How do you calculate product reliability? ›

The reliability function in the exponential case is: R(t) = e-λt, where λ is the failure rate and t is the period of time over which reliability is measured. The probability of failure is F = 1 – R(t).

How do you calculate reliability rating? ›

Reliability is calculated as an exponentially decaying probability function which depends on the failure rate. Since failure rate may not remain constant over the operational lifecycle of a component, the average time-based quantities such as MTTF or MTBF can also be used to calculate Reliability.

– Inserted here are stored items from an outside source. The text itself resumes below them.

(** ** Receiving *)

Definition send_position_message e (mandatory : bool)
    : ProgressBuffer C * list pb_output * bool :=
  let g := sink_segment e in
  let percent := dmul (ddiv (i2d (sg_position g)) (i2d (sg_stop g))) (i2d 100) in
  let mandatory := mandatory || SFltb (threshold e) (dsub percent (last_update e)) in
  if mandatory then
    (e <| last_update := percent |>,
     [PbBuffering (sg_start g) (sg_position g) (sg_stop g) (eos e)], true)
  else (e, [], false).

(** The branch of [progress_buffer_enqueue_item] for a buffer; [elapsed] is what the
    timer shows.  With the result comes whether [add_cond] is signalled. *)
Definition enqueue_buffer (a : io) (elapsed : spec_float) e (offset : Z) (data : list byte)
    : outcome (ProgressBuffer C * list pb_output * GstFlowReturn * bool) :=
  let e := e <| sink_segment := (sink_segment e) <| sg_position := u64 (offset + blen data) |> |> in
  if sg_stop (sink_segment e) <? sg_position (sink_segment e) then Ret (e, [], GST_FLOW_ERROR, false)
  else
    c ← cache_of e;
    let e := e <| pb_cache := Some (cache_write_buffer a c data) |>
               <| subtotal := u64 (subtotal e + blen data) |> in
    let e := if SFltb (i2d 1) elapsed then
        e <| bandwidth := ddiv (i2d (subtotal e)) elapsed |> <| subtotal := 0 |>
      else e in
    let '(e, o, signal) := send_position_message e false in
    Ret (e, o, GST_FLOW_OK, signal).

(** A segment event; [made] is the cache that [create_cache] returns. *)
Definition enqueue_segment (made : option C) e (g : Segment)
    : outcome (ProgressBuffer C * list pb_output * GstFlowReturn * bool) :=
  let e := e <| unexpected := false |> in
  if negb (sg_bytes g) then Ret (e, [PbError], GST_FLOW_ERROR, false)
  else if u64 (sg_stop g - sg_start g) <=? 0 then Ret (e, [PbError], GST_FLOW_ERROR, false)
  else
    let updating := Z.land (sg_flags g) GST_SEGMENT_FLAG_UPDATE =? GST_SEGMENT_FLAG_UPDATE in
    let accept e :=
      let e := e <| sink_segment := g |> in
      let e := (progress_buffer_set_pending_event e (Some (EventSegment g))) <| instant_seek := true |> in
      let '(e, o, signal) := send_position_message e true in
      Ret (e, o, GST_FLOW_OK, signal) in
    if updating then
      let e := e <| pb_cache := made |> in
      match made with
      | None => Ret (e, [PbError], GST_FLOW_ERROR, false)
      | Some _ => accept e
      end
    else
      c ← cache_of e;
      let '(c, _) := cache_set_write_position c 0 in
      let '(c, _) := cache_set_read_position c 0 in
      accept (e <| pb_cache := Some c |> <| cache_read_offset := i64 (sg_start g) |>).
(* ===== verification/Connection.v ===== *)
(** * The connection of a media source: ConnectionHolder.java and its callbacks

    The source element of the media pipeline asks for data by signals, whose
    handlers call a connection object in Java through JavaInputStreamCallbacks.cpp.
    [Connection] is the class of those calls, [StreamLaws] and [BlockLaws] what the
    element relies on: reads in sequence and at a position give the bytes of one
    resource.  The file connection satisfies both, the memory connection the second:
    a lemma at the end shows why not the first. *)

From Stdlib Require Import ZArith Lia Bool Init.Byte.
From stdpp Require Import base numbers list.
From S2P Require Import Prelude CacheApi.
#[local] Open Scope Z_scope.

Definition EOS_CODE : Z := -1.
Definition OTHER_ERROR_CODE : Z := -2.

(** One operation for each signal of the element.  [copy_block w n] are the [n] bytes
    at the address of the connection's buffer. *)
Class Connection (W : Type) := {
  seek_data : W -> Z -> W * Z;
  read_next_block : W -> W * Z;
  read_block : W -> Z -> Z -> W * Z;
  copy_block : W -> Z -> outcome (list byte);
  close_connection : W -> W;
  property : W -> Z -> Z -> W * Z;
  get_stream_size : W -> W * Z }.

(** What follows a read of [n] bytes at [off]: they are in the buffer. *)
Definition delivered `{Connection W} (resource : list byte) (w : W) (off n : Z) : Prop :=
  exists d, copy_block w n = Ret d /\ blen d = n /\ part resource off d.

(** Reading in sequence: the bytes at the connection's position come, it moves on by
    as many, and the end is reported at the end.  [stream_good] holds as long as the
    connection has no failures to report. *)
Class StreamLaws (W : Type) `{Connection W} (resource : list byte) := {
  stream_ok : W -> Prop;
  stream_good : W -> Prop;
  stream_pos : W -> Z;
  stream_pos_nonneg w : stream_ok w -> 0 <= stream_pos w;
  stream_read w w' n : stream_ok w -> read_next_block w = (w', n) ->
    stream_ok w' /\ n <= 2147483647 /\
    if 0 <? n then delivered resource w' (stream_pos w) n /\ stream_pos w' = stream_pos w + n
    else (n = EOS_CODE -> blen resource <= stream_pos w) /\ stream_pos w' = stream_pos w;
  stream_progress w w' n : stream_ok w -> stream_good w -> read_next_block w = (w', n) ->
    stream_good w' /\ (0 < n \/ n = EOS_CODE);
  stream_seek w p w' q : stream_ok w -> 0 <= p -> seek_data w p = (w', q) ->
    stream_ok w' /\ stream_pos w' = if 0 <=? q then p else stream_pos w }.
(** Behind the switch: the result is published, and the task pauses unless it is OK. *)
Definition loop_end s (result : GstFlowReturn) : js_sys W :=
  let e := js_elem s in
  let publish := bool_decide (js_srcresult e = GST_FLOW_OK) || bool_decide (result <> GST_FLOW_OK) in
  let result := if publish then result else js_srcresult e in
  let s := goto (put_elem s (e <| js_srcresult := result |>)) JsIdle in
  if decide (result = GST_FLOW_OK) then s else s <| js_task := false |>.

Definition event_result (accepted : bool) : GstFlowReturn :=
  if accepted then GST_FLOW_OK else GST_FLOW_FLUSHING.

(** One step of [java_source_loop], between the points where others can act. *)
Definition loop_step (a : js_env) s : outcome (js_sys W) :=
  let e := js_elem s in
  match js_pc_ s with
  | JsIdle =>
    if js_task s then
      if decide (js_srcresult e = GST_FLOW_OK) then Ret (goto s JsNextEvent)
      else Ret (goto s (JsEnd (js_srcresult e)))
    else Ret s
  | JsNextEvent => next_event a s
  | JsSized size => Ret (sized s size)
  | JsInStart =>
    Ret (goto (put_elem s (e <| pending_event := GST_EVENT_SEGMENT |>)) (JsEnd (event_result (env_event a))))
  | JsInSegment =>
    Ret (goto (put_elem s (e <| pending_event := GST_EVENT_UNKNOWN |>)) (JsEnd (event_result (env_event a))))
  | JsInEos => Ret (goto s (JsEnd GST_FLOW_EOS))
  | JsInCaps b d => Ret (push_buffer (put_elem s (e <| mimetype := None |>)) b d)
  | JsInPush b => Ret (pushed_buffer s b (env_flow a))
  | JsEnd result => Ret (loop_end s result)
  end.

(** ** Seeking *)

(** [java_source_event] for a seek, up to the lock of the stream: [None] when the
    event is left to the default handler, else whether it was accepted. *)
Definition seek_refused e (format : GstFormat) : bool :=
  bool_decide (format <> GST_FORMAT_BYTES) && in_mode e MODE_DEFAULT ||
  bool_decide (format <> GST_FORMAT_TIME) && in_mode e MODE_HLS.

Definition java_source_event_seek s (format : GstFormat) (k : seeking) : js_sys W * option bool :=
  let e := js_elem s in
  if negb (is_seekable e) then (s, None)
  else if seek_refused e format then (s, Some false)
  else
    let s := if sk_flush k then emit s [JsFlushStart] else s in
    let s := put_elem s ((js_elem s) <| js_srcresult := GST_FLOW_FLUSHING |>) in
    (s <| js_seeks := js_seeks s ++ [k <| sk_found := None |>] |>, Some true).

Definition seek_position e (k : seeking) : Z :=
  if in_mode e MODE_HLS then Z.quot (sk_start k) GST_SECOND else sk_start k.

(** What is done to the element when the connection found the position. *)
Definition seek_found e (k : seeking) (new_position : Z) : JavaSource :=
  let e' := e <| js_rate := sk_rate k |> <| pending_event := GST_EVENT_SEGMENT |> in
  let e' := if in_mode e MODE_HLS then
      e' <| position := 0 |>
         <| position_time := Z.quot (i64 (new_position * GST_SECOND)) HLS_VALUE_FLOAT_MULTIPLIER |>
    else e' <| position := seek_position e k |> <| position_time := 0 |> in
  e' <| discont := true |> <| update := false |>.

(** From the lock of the stream to its release. *)
Definition perform_seek_locked s (k : seeking) : js_sys W :=
  let e := js_elem s in
  let '(w, new_position) :=
    match sk_found k with
    | Some p => (js_conn s, p)
    | None => seek_data (js_conn s) (seek_position e k)
    end in
  let found := 0 <=? new_position in
  let e := if found then seek_found e k new_position else e in
  let s := put_elem (s <| js_conn := w |>) (e <| js_srcresult := GST_FLOW_OK |>) in
  let s := if sk_flush k then emit s [JsFlushStop] else s in
  (emit s [JsSeekDone found]) <| js_task := true |>.

(** Downstream can seek from inside a push, on the thread of the task. *)
Definition pushing (pc : js_pc) : bool :=
  match pc with
  | JsInStart | JsInSegment | JsInEos | JsInCaps _ _ | JsInPush _ => true
  | _ => false
  end.
Definition stream_free (pc : js_pc) : bool :=
  match pc with JsIdle => true | _ => pushing pc end.

(** ** Steps *)

Inductive js_label :=
| JsLoop (a : js_env)
| JsSeekEvent (format : GstFormat) (k : seeking)
| JsSeekAsk (k : seeking)
| JsSeekLocked (k : seeking)
| JsQuery (q : js_query)
| JsProperty (p : js_property)
| JsActivate (active linked : bool)
| JsStopTask
| JsReadyToPaused
| JsPausedToPlaying
| JsPlayingToPaused
| JsReadyToNull.

(** A seek asks a live connection before it has the lock of the stream, any other
    behind it. *)
Inductive js_step : js_label -> js_sys W -> js_sys W -> Prop :=
| js_step_loop a s s' : loop_step a s = Ret s' -> js_step (JsLoop a) s s'
| js_step_event format k s :
    js_step (JsSeekEvent format k) s (fst (java_source_event_seek s format k))
| js_step_ask before k after s w p :
    js_seeks s = before ++ k :: after -> sk_found k = None ->
    in_mode (js_elem s) MODE_HLS_LIVE = true ->
    seek_data (js_conn s) (seek_position (js_elem s) k) = (w, p) ->
    js_step (JsSeekAsk k) s
      (s <| js_conn := w |> <| js_seeks := before ++ k <| sk_found := Some p |> :: after |>)
| js_step_locked before k after s :
    js_seeks s = before ++ k :: after -> stream_free (js_pc_ s) = true ->
    sk_found k <> None \/ in_mode (js_elem s) MODE_HLS_LIVE = false ->
    js_step (JsSeekLocked k) s (perform_seek_locked (s <| js_seeks := before ++ after |>) k)
| js_step_query q s e w ans :
    java_source_query (js_elem s) (js_conn s) q = (e, w, ans) ->
    js_step (JsQuery q) s (put_elem (s <| js_conn := w |>) e)
| js_step_property p s :
    js_step (JsProperty p) s (put_elem s (java_source_set_property (js_elem s) p))
| js_step_activate active linked s :
    js_step (JsActivate active linked) s
      ((put_elem s ((js_elem s) <| js_srcresult := if active then GST_FLOW_OK else GST_FLOW_FLUSHING |>))
         <| js_task := if active && linked then true else js_task s |>)
| js_step_stop s : js_pc_ s = JsIdle -> js_step JsStopTask s (s <| js_task := false |>)
| js_step_paused s : js_pc_ s = JsIdle ->
    js_step JsReadyToPaused s (put_elem s (ready_to_paused (js_elem s)))
| js_step_playing s : js_step JsPausedToPlaying s (put_elem s (paused_to_playing (js_elem s)))
| js_step_pause s : js_step JsPlayingToPaused s (put_elem s (playing_to_paused (js_elem s)))
| js_step_null s :
    js_step JsReadyToNull s
      (put_elem (s <| js_conn := close_connection (js_conn s) |>) (ready_to_null (js_elem s))).

End Threads.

How to calculate AR index? ›

The severity of periAR was prospectively evaluated in 146 patients treated with the Medtronic CoreValve (Minneapolis, Minnesota) prosthesis by echocardiography, angiography, and measurement of the aortic regurgitation (AR) index, which is calculated as ratio of the gradient between diastolic blood pressure (DBP) and ...

How do you calculate reliability change index? ›

A Reliable Change Index (RCI) is computed by dividing the difference between the pretreatment and posttreatment scores by the standard error of the difference between the two scores.

References

Top Articles
Latest Posts
Recommended Articles
Article information

Author: Nicola Considine CPA

Last Updated:

Views: 6494

Rating: 4.9 / 5 (49 voted)

Reviews: 80% of readers found this page helpful

Author information

Name: Nicola Considine CPA

Birthday: 1993-02-26

Address: 3809 Clinton Inlet, East Aleisha, UT 46318-2392

Phone: +2681424145499

Job: Government Technician

Hobby: Calligraphy, Lego building, Worldbuilding, Shooting, Bird watching, Shopping, Cooking

Introduction: My name is Nicola Considine CPA, I am a determined, witty, powerful, brainy, open, smiling, proud person who loves writing and wants to share my knowledge and understanding with you.